Em preciosa edição recente de sua antologia, Vinicius de Moraes nos joga na cara, mais de uma vez, que “quem ama não tem paz”. Não satisfeito, afirma, em suas entrelinhas, que somos todos mortais com duração justa e que a todos nós o abismo do tempo faz vigília. A poesia nesses nossos tempos nunca nos foi tão necessária, seja no tocante à vida, seja em seu derradeiro fim.
 
Hoje vivemos, todos e todas, sob a mão invisível do medo que uma pandemia gera, cria e concebe. Somos iguais, sem distinção.

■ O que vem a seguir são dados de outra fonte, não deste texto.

(** * datatable: error objects, captured Python errors and thread jobs

    A shallow embedding of

    - [utils/exceptions.cc]: [exception_to_python], [escape_backticks],
      the classes [Error], [PyError], [Warning] and [HidePythonError];
    - [parallel/thread_job.cc]: [ThreadJob::execute_in_current_thread].

    C++ code that reads or writes the interpreter's error indicator, the
    progress manager or the thread pool is written in a state-and-exception
    monad over an explicit [World]; a C++ [throw] is the [Throw] outcome. *)

From Stdlib Require Import Bool Arith NArith ZArith List Ascii String Lia.
Import ListNotations.
Lemma merge_step_singles : forall docs cur total k c,
  length docs = k -> total = length cur -> Forall single cur -> isspace c = false ->
  let '(docs', cur', total') :=
    merge_step chunk_size chunk_overlap [] (docs, cur, total) [c] in
  let (k', t') := count_step chunk_size chunk_overlap (k, total) in
  length docs' = k' /\ total' = t' /\ total' = length cur' /\ Forall single cur'.
Proof.
  intros docs cur total k c Hk Ht Hf Hc.
  assert (Hs : single [c]) by (exists c; auto).
  unfold merge_step, count_step. cbn [length]. rewrite !if_same.
  destruct (chunk_size <? total + 1 + 0)%nat eqn:C.
  - destruct cur as [|d cur].
    + cbn in Ht. subst total. cbn. repeat split; auto.
    + destruct (@join_docs_singles (d :: cur) Hf) as (doc & ->); [discriminate|].
      pose proof (@pop_loop_singles (d :: cur) total Ht Hf) as Hp.
      destruct (pop_loop chunk_size chunk_overlap 0 1 (d :: cur) total) as [cd t'].
      destruct Hp as (Hp1 & Hp2 & Hp3). rewrite <- Ht in Hp3.
      destruct total as [|t0]; [discriminate|].
      rewrite ?if_same, !length_app. cbn [length].
      repeat split.
      * lia.
      * rewrite Hp3. reflexivity.
      * lia.
      * apply Forall_app. auto.
  - rewrite ?if_same, length_app. cbn [length]. repeat split; auto; try lia.
    apply Forall_app. auto.
Qed.

Lemma fold_merge_singles : forall s docs cur total k,
  Forall (fun c => isspace c = false) s ->
  length docs = k -> total = length cur -> Forall single cur ->
  let '(docs', cur', total') :=
    fold_left (merge_step chunk_size chunk_overlap []) (map (fun c => [c]) s)
              (docs, cur, total) in
  let (k', t') := Nat.iter (length s) (count_step chunk_size chunk_overlap) (k, total) in
  length docs' = k' /\ total' = t' /\ total' = length cur' /\ Forall single cur'.
Proof.
  induction s as [|c s IH]; intros docs cur total k Hs Hk Ht Hf.
  - cbn. auto.
  - apply Forall_cons_iff in Hs. destruct Hs as [Hc Hs].
    cbn [map fold_left length]. rewrite Nat.iter_succ_r.
    pose proof (@merge_step_singles docs cur total k c Hk Ht Hf Hc) as Hstep.
    destruct (merge_step chunk_size chunk_overlap [] (docs, cur, total) [c])
      as [[docs1 cur1] total1].
    destruct (count_step chunk_size chunk_overlap (k, total)) as [k1 t1].
    destruct Hstep as (H1 & H2 & H3 & H4). subst t1.
    apply IH; auto.
Qed.

Lemma merge_splits_singles : forall s,
  Forall (fun c => isspace c = false) s ->
  length (_merge_splits chunk_size chunk_overlap (map (fun c => [c]) s) [])
  = merge_count chunk_size chunk_overlap (length s).
Proof.
  intros s Hs. unfold _merge_splits, merge_count.
  pose proof (@fold_merge_singles s [] [] 0 0 Hs eq_refl eq_refl (Forall_nil _)) as H.
  destruct (fold_left _ _ _) as [[docs cur] total].
  destruct (Nat.iter _ _ _) as [k t]. destruct H as (H1 & H2 & H3 & H4).
  destruct cur as [|d cur].
  - cbn in H3. subst. cbn. reflexivity.
  - destruct (@join_docs_singles (d :: cur) H4) as (doc & ->); [discriminate|].
    cbn in H3. subst. rewrite length_app. cbn. lia.
Qed.
(** What [processDirents] of the older file prints and returns for a
    listing that is not empty, the calls for the directories below
    returning. *)
Lemma Legacy_processDirents_output rec depth filename dirents :
  dirents <> [] ->
  ((Z.of_nat depth < MAXDEPTH)%Z ->
   forall w, In w (legacy_whichDirectories FOLLOWDOT dirents) ->
             exists out, rec (depth + 1) (join filename w) = Some out) ->
  exists below,
    legacy_processDirents rec depth filename dirents
    = Some ([Render.printEntry depth filename]
              ++ legacy_found_lines depth dirents
              ++ (if legacy_identifiedOf dirents then []
                  else [Render.printAnswer depth "unidentified"])
              ++ map (fun add => Render.printAnswer depth ("  with " ++ add)%string)
                     (legacy_notesOf dirents)
              ++ below,
            legacy_identifiedOf dirents)
    /\ (legacy_identifiedOf dirents = true -> below = [])
    /\ (legacy_identifiedOf dirents = false ->
        exists outs,
          Forall2 (fun w out => rec (depth + 1) (join filename w) = Some out)
                  (if (Z.of_nat depth <? MAXDEPTH)%Z
                   then legacy_whichDirectories FOLLOWDOT dirents else [])
                  outs
          /\ below
             = (if VERBOSE
                then Legacy.verboseSummary countObToString depth
                                           (legacy_collectionsOf dirents)
                else [])
                 ++ flat_map (legacy_child_lines depth) outs).
Proof.
  intros Hne Hrec. rewrite Legacy_processDirents_eq. cbv zeta.
  rewrite Legacy_shouldBeEmpty_nil. cbn [List.length Nat.eqb negb app].
  destruct dirents as [|d dirents']; [now elim Hne|].
  cbn [List.length Nat.eqb].
  destruct (legacy_identifiedOf (d :: dirents')) eqn:Hid; cbn [negb].
  - exists []. split; [now rewrite !app_nil_r|].
    split; [reflexivity | discriminate].
  - destruct (Z.ltb_spec (Z.of_nat depth) MAXDEPTH) as [Hlt|Hge].
    + destruct (Legacy_explore_runs rec depth filename _ Hlt (Hrec Hlt))
        as (outs & HF & Hex).
      rewrite Hex. eexists. split; [cbn [app]; reflexivity|].
      split; [discriminate|]. intros _. exists outs. split; [exact HF | reflexivity].
    + rewrite (Legacy_explore_too_deep rec depth filename _ Hge).
      eexists. split; [cbn [app]; reflexivity|].
      split; [discriminate|]. intros _. exists []. split; [constructor | reflexivity].
Qed.

Lemma Legacy_processDirents_returns rec depth filename dirents :
  ((Z.of_nat depth < MAXDEPTH)%Z ->
   forall w, In w (legacy_whichDirectories FOLLOWDOT dirents) ->
             exists out, rec (depth + 1) (join filename w) = Some out) ->
  exists r, legacy_processDirents rec depth filename dirents = Some r.
Proof.
  intros Hrec. destruct dirents as [|d dirents'].
  - rewrite Legacy_processDirents_eq. cbv zeta. cbn [List.length Nat.eqb]. eauto.
  - destruct (Legacy_processDirents_output rec depth filename (d :: dirents'))
      as (below & E & _); [discriminate | exact Hrec | eauto].
Qed.

Lemma Legacy_processFilename_unfold fuel depth filename :
  legacy_processFilename (S fuel) depth filename
  = match lstat filename with
    | inl s =>
        if Stats.isDirectory s then
          match Legacy.readdirAndStat join lstat readdir sortByName filename depth with
          | inl direntstats =>
              option_map fst
                (legacy_processDirents (legacy_processFilename fuel) depth filename
                                       direntstats)
          | inr ex => Some (Legacy.failure depth filename ex)
          end
        else if Stats.isFile s then
          Some [Render.printEntry depth filename; Render.printAnswer depth "file"]
        else
          Some [Render.printEntry depth filename;
                Render.printAnswer depth "neither file nor directory"]
    | inr ex => Some (Legacy.failure depth filename ex)
    end.
Proof. reflexivity. Qed.

(** [processFilename] of the older file returns, whatever the file
    system holds. *)
Lemma Legacy_processFilename_returns fuel depth filename :
  Z.to_nat (MAXDEPTH - Z.of_nat depth) < fuel ->
  exists out, legacy_processFilename fuel depth filename = Some out.
Proof.
  revert depth filename. induction fuel as [|fuel IH]; intros depth filename Hfuel;
    [lia|].
  rewrite Legacy_processFilename_unfold.
  destruct (lstat filename) as [s|ex]; [|eauto].
  destruct (Stats.isDirectory s).
  - destruct (Legacy.readdirAndStat _ _ _ _ _ _) as [direntstats|ex]; [|eauto].
    destruct (Legacy_processDirents_returns (legacy_processFilename fuel) depth
                filename direntstats) as (r & Hr).
    { intros Hlt w _. apply IH. lia. }
    rewrite Hr. cbn [option_map]. eauto.
  - destruct (Stats.isFile s); eauto.
Qed.

(** X16. What the older [src/dirsniff.ts] prints in [processDirents]
    for a listing that is not empty, which it always does: the name of
    the directory, then a line for each signature that matched or,
    without one, a line for the collection report, then
    ["=> unidentified"] when there was neither, then a line for each
    note.  For an identified directory nothing follows.  For an
    unidentified one there follow the verbose summary, when the option
    is set, and, when the depth is below the maximum, for each directory
    to go into, in their order, what [processFilename] prints for it one
    level down, between a line ["{"] and a line ["}"]; at the maximum
    depth no directory is gone into.  The value returned says whether a
    signature matched or a collection was found. *)
Theorem legacy_prints_what_it_found
        (fuel depth : nat) (filename : string) (dirents : list DirentStat.t) :
  dirents <> [] ->
  Z.to_nat (MAXDEPTH - Z.of_nat depth) <= fuel ->
  exists below,
    legacy_processDirents (legacy_processFilename fuel) depth filename dirents
    = Some ([Render.printEntry depth filename]
              ++ legacy_found_lines depth dirents
              ++ (if legacy_identifiedOf dirents then []
                  else [Render.printAnswer depth "unidentified"])
              ++ map (fun add => Render.printAnswer depth ("  with " ++ add)%string)
                     (legacy_notesOf dirents)
              ++ below,
            legacy_identifiedOf dirents)
    /\ (legacy_identifiedOf dirents = true -> below = [])
    /\ (legacy_identifiedOf dirents = false ->
        exists outs,
          Forall2 (fun w out =>
                     legacy_processFilename fuel (depth + 1) (join filename w)
                     = Some out)
                  (if (Z.of_nat depth <? MAXDEPTH)%Z
                   then legacy_whichDirectories FOLLOWDOT dirents else [])
                  outs
          /\ below
             = (if VERBOSE
                then Legacy.verboseSummary countObToString depth
                                           (legacy_collectionsOf dirents)
                else [])
                 ++ flat_map (legacy_child_lines depth) outs).
Proof.
  intros Hne Hfuel.
  apply (Legacy_processDirents_output (legacy_processFilename fuel) depth filename
           dirents Hne).
  intros Hlt w _. apply Legacy_processFilename_returns. lia.
Qed.

End LegacyOutput.

Lemma legacy_prints_what_it_found_witness :
  Sample.root_dirents <> []
  /\ Z.to_nat (1 - Z.of_nat 0) <= 1
  /\ legacy_identifiedOf Sample.root_dirents = false
  /\ exists below,
      Legacy.processDirents 1 false false Sample.join Sample.countObToString
        (Legacy.processFilename 1 false false Sample.join Sample.countObToString
                                Sample.lstat Sample.readdir Sample.sortByName 1)
        0 "root" Sample.root_dirents
      = Some ([ Render.Line "<root>"; Render.Line "=> unidentified"
              ; Render.Line "=>   with Git repository" ] ++ below,
              false)
      /\ below
         = [ Render.Line "{"; Render.Line " <root/sub>"
           ; Render.Line " => a collection of 2 .txt files"; Render.Line "}"
           ; Render.Line "{"; Render.Line " <root/notes.d>"
           ; Render.Line " => empty"; Render.Line "}" ].
Proof.
  assert (Hne : Sample.root_dirents <> []) by discriminate.
  assert (Hfuel : Z.to_nat (1 - Z.of_nat 0) <= 1) by (vm_compute; lia).
  split; [exact Hne|]. split; [exact Hfuel|]. split; [vm_compute; reflexivity|].
  destruct (legacy_prints_what_it_found
              1 false false Sample.join Sample.countObToString
              Sample.lstat Sample.readdir Sample.sortByName
              1 0 "root" Sample.root_dirents Hne Hfuel)
    as (below & E & _ & _).
  exists below. split; [exact E|].
  vm_compute in E. apply Some_eq in E. apply pair_eq in E. destruct E as [E _].
  inversion E. reflexivity.
Defined.

(* ================================================================== *)
(** * Paths that are not a directory to look into *)
(* ================================================================== *)

Section Leaves.
Variable MAXDEPTH : Z.
Variables VERBOSE FOLLOWDOT : bool.
Variable lstat : string -> throws Stats.t.
Variable readdir : string -> throws (list Dirent.t).
Variable join : string -> string -> string.
Variable sortByName : list Dirent.t -> list Dirent.t.
Variable countObToString : extensionObject -> string.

Daí tratarmos a morte e as enfermidades irremediáveis como assuntos adiáveis, deixando a desagradável decisão final para os parentes e amigos. Enfim, quem deve decidir se determinado tratamento deve ser mantido ou não? Quem deve decidir até onde queremos ir?
 
As questões mais controvertidas sobre o tema dizem respeito não ao corpo post mortem, mas aos pacientes acometidos por doenças gravíssimas e/ou em estados terminais que perderam a capacidade de manifestar suas vontades.
 
Assim são as discussões quanto à eutanásia, à distanásia e ao suicídio assistido, sendo o primeiro a abreviação da vida do enfermo por terceiro, o segundo, o prolongamento da vida a qualquer custo e o último, uma ação do próprio paciente, que, presenciado por terceiro, finda em sua morte, e distingue-se da eutanásia por ser realizado pela própria pessoa, e não por outrem.
 
A eutanásia e o suicídio assistido são práticas proibidas pela legislação brasileira e previstas como crimes, conforme disposição dos artigos 121 e 122 do Código Penal. Contudo, admite-se a ortotanásia, que nada mais é do que um direito à morte natural, sem intervenção de métodos extraordinários para o prolongamento da vida. Aqui o paciente não está optando em não receber nenhum medicamento, mas em morrer sem ser submetido a intervenções médicas que não lhe fazem mais sentido.
 
Nesse contexto, a Resolução nº 1.995/12 do Conselho Federal de Medicina define as chamadas “diretivas antecipadas de vontade” como o “conjunto de desejos, prévia e expressamente manifestados pelo paciente, sobre cuidados e tratamentos que quer, ou não, receber no momento em que estiver incapacitado de expressar, livre e autonomamente, sua vontade”.
 
Com isso, passou a ser adotado no Brasil o chamado testamento vital, ou escritura pública de diretrizes antecipadas, conferindo o direito à pessoa de formalizar sua vontade de como pretende ser tratada em caso de ficar incapacitada de se expressar livremente, em decorrência de moléstia grave.
 
O testamento vital é um documento eficaz, uma declaração de vontade, vontade última que deve ser atendida, respeitando-se sempre a legislação brasileira e a ética médica.
 
Assim, a pessoa que declara sua vontade de forma prévia se livra de ser submetida a tratamento do qual não deseja passar, libera a família de tomar decisões difíceis num momento de já inevitável tristeza, pois sabe, e aqui Fernando Pessoa nos define, que “a todos cerca o abismo do tempo que por fim os some”. Sem poesia e sem dor.